Cardiac monitoring

Cardiac monitoring generally refers to continuous or intermittent monitoring of heart activity to assess a patient's condition relative to their cardiac rhythm. Cardiac monitoring is usually carried out using electrocardiography, which is a noninvasive process that records the heart's electrical activity and displays it in an electrocardiogram.[1] It is different from hemodynamic monitoring, which monitors the pressure and flow of blood within the cardiovascular system. The two may be performed simultaneously on critical heart patients. Cardiac monitoring for ambulatory patients (those well enough to walk around) is known as ambulatory electrocardiography and uses a small, wearable device, such as a Holter monitor, wireless ambulatory ECG, or an implantable loop recorder. Data from a cardiac monitor can be transmitted to a distant monitoring station in a process known as telemetry or biotelemetry.

Cardiac monitoring

Cardiac monitoring in an emergency department setting focuses primarily on the monitoring of arrhythmia, myocardial infarction, and QT interval monitoring.[2] It is categorized into one of three classes using a rating system developed by the American College of Cardiology Emergency Cardiac Care Committee:

Class I: Cardiac monitoring is indicated in all or most patients.

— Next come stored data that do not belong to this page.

(* ===== verification/EcEfs.v ===== *)
(** * EC early firmware selection (common/ec_efs.c)

    The boot mode that the EC reports and Cr50 keeps for the AP firmware.  It starts in
    the initial mode, becomes NO_BOOT when the EC gives up or sends a wrong hash of its
    firmware, and is kept in a scratch register over deep sleep.  The file is compiled
    for one of two versions of the protocol. *)

From S2P Require Import Prelude Util Vendor Crc8 CcdConfig TpmNv.

(** [struct cr50_comm_packet] responses and [enum ec_efs_boot_mode] *)
Definition CR50_COMM_PREAMBLE : Z := 0xec.

Definition CR50_COMM_RESPONSE (x : Z) : Z :=
  Z.lor (Z.shiftl CR50_COMM_PREAMBLE 8) (Z.land x 0xff).
Definition CR50_COMM_SUCCESS : Z := CR50_COMM_RESPONSE 0x00.
Definition CR50_COMM_ERROR_MAGIC : Z := CR50_COMM_RESPONSE 0x02.
Definition CR50_COMM_ERROR_CRC : Z := CR50_COMM_RESPONSE 0x03.
Definition CR50_COMM_ERROR_SIZE : Z := CR50_COMM_RESPONSE 0x04.
Definition CR50_COMM_ERROR_UNDEFINED_CMD : Z := CR50_COMM_RESPONSE 0x06.
Definition CR50_COMM_ERROR_BAD_PAYLOAD : Z := CR50_COMM_RESPONSE 0x07.
Definition CR50_COMM_ERROR_STRUCT_VERSION : Z := CR50_COMM_RESPONSE 0x08.
Definition CR50_COMM_ERROR_NVMEM : Z := CR50_COMM_RESPONSE 0x09.
Definition CR50_COMM_ERROR_BAD_PARAM : Z := CR50_COMM_RESPONSE 0x0a.

Definition EC_EFS_BOOT_MODE_NORMAL : Z := 0x00.
Definition EC_EFS_BOOT_MODE_VERIFIED : Z := 0x00.
Definition EC_EFS_BOOT_MODE_NO_BOOT : Z := 0x01.
Definition EC_EFS_BOOT_MODE_TRUSTED_RO : Z := 0x02.

Definition SHA256_DIGEST_SIZE : Z := 32.
Definition MSEC : Z := 1000.

Definition EC_ERROR_CRC : Z := 10.
Definition EC_ERROR_VBOOT_DATA : Z := 0x1200.
Definition EC_ERROR_VBOOT_DATA_INCOMPATIBLE : Z := 0x1202.
Definition EC_ERROR_VBOOT_DATA_UNDERSIZED : Z := 0x1203.

(** *** [struct vb2_secdata_kernel], as its bytes *)

Definition VB2_SECDATA_KERNEL_STRUCT_VERSION_MIN : Z := 0x10.
Definition sizeof_vb2_secdata_kernel : Z := 40.

Definition struct_version (secdata : list Z) : Z := at_ secdata 0.
Definition struct_size (secdata : list Z) : Z := at_ secdata 1.
Definition secdata_crc8 (secdata : list Z) : Z := at_ secdata 2.
Definition offset_crc8 : Z := 2.
(** From [reserved0] on. *)
Definition secdata_covered (secdata : list Z) (size_to_crc : Z) : list Z :=
  sub 3 (Z.to_nat size_to_crc) secdata.
Definition secdata_ec_hash (secdata : list Z) : list Z := sub 8 32 secdata.

Record ec_efs_context := mkEfsCtx {
  boot_mode : Z;
  hash_is_loaded : bool;
  secdata_error_code : Z;
  hash : list Z
}.

Section EcEfs.
Context {N : Type} `{!TpmNv N}.

(** [CONFIG_EC_EFS2_VERSION == 1]; Cr50 itself is built with version 0. *)
Variable efs2_1 : bool.

(** What the file reads and writes: its context, the scratch register that survives deep
    sleep, the deadline of the deferred call of [board_reboot_ec] (0 when none is
    pending), whether EC_RST_L is asserted, the NV indices and the clock. *)
Record efs := mkEfs {
  ec_efs_ctx : ec_efs_context;
  PWRDN_SCRATCH20 : Z;
  board_reboot_ec_until : Z;
  ec_rst_asserted : bool;
  nv : N;
  time_us : Z
}.

Definition EC_EFS_BOOT_MODE_INITIAL : Z :=
  if efs2_1 then EC_EFS_BOOT_MODE_TRUSTED_RO else EC_EFS_BOOT_MODE_NORMAL.

Definition set_ctx (c : ec_efs_context) (s : efs) : efs :=
  mkEfs c (PWRDN_SCRATCH20 s) (board_reboot_ec_until s) (ec_rst_asserted s) (nv s) (time_us s).
Definition set_scratch (r : Z) (s : efs) : efs :=
  mkEfs (ec_efs_ctx s) r (board_reboot_ec_until s) (ec_rst_asserted s) (nv s) (time_us s).
Definition set_reboot (t : Z) (s : efs) : efs :=
  mkEfs (ec_efs_ctx s) (PWRDN_SCRATCH20 s) t (ec_rst_asserted s) (nv s) (time_us s).
Definition set_ec_rst (b : bool) (s : efs) : efs :=
  mkEfs (ec_efs_ctx s) (PWRDN_SCRATCH20 s) (board_reboot_ec_until s) b (nv s) (time_us s).
Definition set_nv (n : N) (s : efs) : efs :=
  mkEfs (ec_efs_ctx s) (PWRDN_SCRATCH20 s) (board_reboot_ec_until s) (ec_rst_asserted s) n
    (time_us s).
Definition set_time (t : Z) (s : efs) : efs :=
  mkEfs (ec_efs_ctx s) (PWRDN_SCRATCH20 s) (board_reboot_ec_until s) (ec_rst_asserted s) (nv s) t.

Definition mode (s : efs) : Z := boot_mode (ec_efs_ctx s).

(** The static initialiser. *)
Definition ec_efs_ctx_init : ec_efs_context :=
  mkEfsCtx EC_EFS_BOOT_MODE_INITIAL false 0 (zeros 32).

(** The parts of [set_boot_mode_]: the mode, and the two read-modify-writes of the scratch
    register, which an interrupt can come between. *)
Definition set_mode (mode_val : Z) : ST efs unit := modify (fun s =>
  set_ctx (mkEfsCtx mode_val (hash_is_loaded (ec_efs_ctx s))
    (secdata_error_code (ec_efs_ctx s)) (hash (ec_efs_ctx s))) s).
Definition clear_scratch (read : Z) : ST efs unit := modify (set_scratch (clear_bits 32 read 0xff)).
Definition or_scratch (read mode_val : Z) : ST efs unit := modify (set_scratch (Z.lor read mode_val)).

Definition set_boot_mode_ (mode_val : Z) : ST efs unit :=
  set_mode mode_val ;;;
  let* r := gets PWRDN_SCRATCH20 in
  clear_scratch r ;;;
  let* r := gets PWRDN_SCRATCH20 in
  or_scratch r mode_val.

(** The hash, or the error code. *)
Definition load_ec_hash_ (nv : N) : result (list Z) :=
  let secdata_size := sizeof_vb2_secdata_kernel in
  match read_tpm_nvmem nv NV_INDEX_KERNEL secdata_size with
  | (TPM_READ_SUCCESS, secdata) =>
      if struct_version secdata <? VB2_SECDATA_KERNEL_STRUCT_VERSION_MIN
      then Err EC_ERROR_VBOOT_DATA_INCOMPATIBLE
      else if negb (struct_size secdata =? secdata_size) then Err EC_ERROR_VBOOT_DATA
      else
        let size_to_crc := u8 (struct_size secdata - offset_crc8 - 1) in
        if negb (crc8 (secdata_covered secdata size_to_crc) =? secdata_crc8 secdata)
        then Err EC_ERROR_CRC
        else Ok (secdata_ec_hash secdata)
  | _ => Err EC_ERROR_VBOOT_DATA_UNDERSIZED
  end.

(** The writes of [ec_efs_refresh]; the hash is copied at the end of [load_ec_hash_]. *)
Definition set_ec_hash (h : list Z) : ST efs unit := modify (fun s =>
  set_ctx (mkEfsCtx (mode s) (hash_is_loaded (ec_efs_ctx s)) (secdata_error_code (ec_efs_ctx s)) h) s).
Definition set_hash_loaded (b : bool) : ST efs unit := modify (fun s =>
  set_ctx (mkEfsCtx (mode s) b (secdata_error_code (ec_efs_ctx s)) (hash (ec_efs_ctx s))) s).
Definition set_error_code (rv : Z) : ST efs unit := modify (fun s =>
  set_ctx (mkEfsCtx (mode s) (hash_is_loaded (ec_efs_ctx s)) rv (hash (ec_efs_ctx s))) s).

Definition ec_efs_refresh : ST efs unit :=
  let* n := gets nv in
  match load_ec_hash_ n with
  | Ok h => set_ec_hash h ;;; set_hash_loaded true ;;; set_error_code EC.SUCCESS
  | Err rv => set_hash_loaded false ;;; set_error_code rv
  end.

Definition ec_efs_reset : ST efs unit := set_boot_mode_ EC_EFS_BOOT_MODE_INITIAL.

(** [hibernate] is the flag EC_RESET_FLAG_HIBERNATE of the reset. *)
Definition ec_efs_init_ (hibernate : bool) : ST efs unit :=
  let* s := gets id in
  (if hibernate then set_boot_mode_ (Z.land (PWRDN_SCRATCH20 s) 0xff) else ec_efs_reset) ;;;
  let* s := gets id in
  if hash_is_loaded (ec_efs_ctx s) then ret tt else ec_efs_refresh.

(** *** Resetting the EC (board/cr50/board.c) *)

Definition assert_ec_rst : ST efs unit := ec_efs_reset ;;; modify (set_ec_rst true).
Definition deassert_ec_rst : ST efs unit := modify (set_ec_rst false).

(** A closed-loop reset asserts EC_RST_L until the reset of the AP is seen. *)
Definition board_reboot_ec (board_uses_closed_loop_reset : bool) : ST efs unit :=
  if board_uses_closed_loop_reset then assert_ec_rst
  else assert_ec_rst ;;; deassert_ec_rst.

Definition board_reboot_ec_deferred (usec_delay : Z) : ST efs unit :=
  if 0 <=? usec_delay then modify (fun s => set_reboot (u64 (time_us s + usec_delay)) s)
  else ret tt.

(** The hook task calls it once its time has passed. *)
Definition reboot_due (s : efs) : bool :=
  nz (board_reboot_ec_until s) && (board_reboot_ec_until s <? time_us s).

Definition run_reboot (board_uses_closed_loop_reset : bool) : ST efs unit :=
  modify (set_reboot 0) ;;; board_reboot_ec board_uses_closed_loop_reset.

(** The handler of the key combination with which the hardware resets the EC, without
    the record of the recovery button. *)
Definition key_combo0_irq (board_has_ec_cr50_comm_support board_uses_closed_source_set1 : bool)
    : ST efs unit :=
  (if board_has_ec_cr50_comm_support then ec_efs_reset else ret tt) ;;;
  if board_uses_closed_source_set1 then modify (fun s => set_reboot (u64 (time_us s + 0)) s)
  else ret tt.

(** *** Vendor commands *)

Definition vc_get_boot_mode_ : handler efs := fun p =>
  let* m := gets mode in ret (RC.VENDOR_RC_SUCCESS, answer p (u8 m)).

Definition vc_reset_ec_ : handler efs := fun p =>
  board_reboot_ec_deferred (50 * MSEC) ;;;
  ret (RC.VENDOR_RC_SUCCESS, set_out_size p 0).

(** *** Commands of the EC; the result 0 is no response *)

Definition ec_efs_set_boot_mode (data : list Z) (size : Z) : ST efs Z :=
  if negb (size =? 1) then ret CR50_COMM_ERROR_SIZE
  else
    let m := u8 (at_ data 0) in
    let* s := gets id in
    if negb efs2_1 && (m =? EC_EFS_BOOT_MODE_NORMAL) then
      if mode s =? EC_EFS_BOOT_MODE_NORMAL
      then set_boot_mode_ m ;;; ret CR50_COMM_SUCCESS
      else board_reboot_ec_deferred 0 ;;; ret 0
    else if efs2_1 && (m =? EC_EFS_BOOT_MODE_TRUSTED_RO) then
      if mode s =? EC_EFS_BOOT_MODE_TRUSTED_RO then ret CR50_COMM_SUCCESS
      else board_reboot_ec_deferred 0 ;;; ret 0
    else if m =? EC_EFS_BOOT_MODE_NO_BOOT
    then set_boot_mode_ m ;;; ret CR50_COMM_SUCCESS
    else ret CR50_COMM_ERROR_BAD_PARAM.

Definition ec_efs_verify_hash (hash_data : list Z) (size : Z) : ST efs Z :=
  if negb (size =? SHA256_DIGEST_SIZE) then ret CR50_COMM_ERROR_SIZE
  else
    let* s := gets id in
    (if negb (hash_is_loaded (ec_efs_ctx s))
        && (secdata_error_code (ec_efs_ctx s) =? EC.SUCCESS)
     then ec_efs_refresh else ret tt) ;;;
    let* s' := gets id in
    if negb (hash_is_loaded (ec_efs_ctx s))
       && negb (secdata_error_code (ec_efs_ctx s') =? EC.SUCCESS)
    then ret CR50_COMM_ERROR_NVMEM
    else if nz (safe_memcmp hash_data (hash (ec_efs_ctx s')) (Z.to_nat SHA256_DIGEST_SIZE)) then
      set_boot_mode_ EC_EFS_BOOT_MODE_NO_BOOT ;;; ret CR50_COMM_ERROR_BAD_PAYLOAD
    else if mode s' =? EC_EFS_BOOT_MODE_NO_BOOT then board_reboot_ec_deferred 0 ;;; ret 0
    else
      (if efs2_1 then set_boot_mode_ EC_EFS_BOOT_MODE_VERIFIED else ret tt) ;;;
      ret CR50_COMM_SUCCESS.

(** *** Changes of the NV index, and the test command *)

(** Of [_plat__NvInformIndexDataChanged], the part for the kernel index. *)
Definition inform_kernel_changed (handle : Z) : ST efs unit :=
  if handle =? u32 (HR_NV_INDEX + NV_INDEX_KERNEL) then ec_efs_refresh else ret tt.

(** [ec_efs_corrupt_hash] up to the write of the index. *)
Definition corrupt_index (ccd : ccd_state_t) : ST efs Z :=
  if negb (bool_decide (ccd = CCD_STATE_OPENED)) then ret EC.ERROR_ACCESS_DENIED
  else
    let secdata_size := sizeof_vb2_secdata_kernel in
    let* s := gets id in
    match read_tpm_nvmem (nv s) NV_INDEX_KERNEL secdata_size with
    | (TPM_READ_SUCCESS, secdata) =>
        let ec_hash := map (fun b => u8 (Z.lxor b 0xff + 1)) (hash (ec_efs_ctx s)) in
        let secdata := splice 8 ec_hash secdata in
        let size_to_crc := u8 (secdata_size - offset_crc8 - 1) in
        let secdata := splice 2 [crc8 (secdata_covered secdata size_to_crc)] secdata in
        let object_handle := u32 (HR_NV_INDEX + NV_INDEX_KERNEL) in
        modify (fun s => set_nv (NvWriteIndexData object_handle 0 secdata (nv s)) s) ;;;
        ret EC.SUCCESS
    | _ => ret EC_ERROR_VBOOT_DATA_UNDERSIZED
    end.

Definition ec_efs_corrupt_hash (ccd : ccd_state_t) : ST efs Z :=
  let* rv := corrupt_index ccd in
  if rv =? EC.SUCCESS then ec_efs_refresh ;;; ret rv else ret rv.
End EcEfs.

Arguments mkEfs {N}.
Arguments ec_efs_ctx {N}.
Arguments PWRDN_SCRATCH20 {N}.
Arguments board_reboot_ec_until {N}.
Arguments ec_rst_asserted {N}.
Arguments nv {N}.
Arguments time_us {N}.
Arguments mode {N}.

Class II: Cardiac monitoring may be beneficial, but it is not essential.

Class III: Cardiac monitoring is not indicated because the patient's serious event risk is low. Monitoring will not have therapeutic benefit.[3]

Emergency medical services

In the setting of out-of-hospital acute medical care, ambulance services and other emergency medical services providers utilize heart monitors to assess the patient's cardiac rhythm. Providers licensed or certified at the Paramedic level are qualified to interpret ECGs. Information obtained from ECGs can then be used to direct the patient's treatment at a care facility, particularly in catheterization labs.[4]

In the emergency department

In the emergency department, cardiac monitoring is a part of the monitoring of vital signs in emergency medicine, and generally includes electrocardiography.[2]

Monitor/defibrillators

Some digital patient monitors, especially those used by EMS services, often incorporate a defibrillator into the patient monitor itself. These monitor/defibrillators usually have the normal capabilities of an ICU monitor, but have manual (and usually semi-automatic AED) defibrillation capabilities. This is particularly good for EMS services, who need a compact, easy to use monitor and defibrillator, as well as for patient transport. Most monitor defibrillators also have transcutaneous pacing capability via large AED like adhesive pads (which often can be used for monitoring, defibrillation and pacing) that are applied to the patient in an anterior-posterior configuration. The monitor defibrillator units often have specialized monitoring parameters such as waveform capnography, invasive BP, and, in some monitors, Masimo Rainbow SET pulse oximetry, which can also monitor carbon monoxide and methemoglobin levels. Most modern monitors also allow for transmission of an ECG sample to an emergency department for interpretation; this process may be used to speed up patient care in certain situations, such as bypassing the ED and proceeding to a cath lab.

Examples of monitor defibrillators are the Lifepak 12, 15 and 20 made by Physio Control, the Philips Heartstart MRx, and the E, R, and X Series by ZOLL Medical.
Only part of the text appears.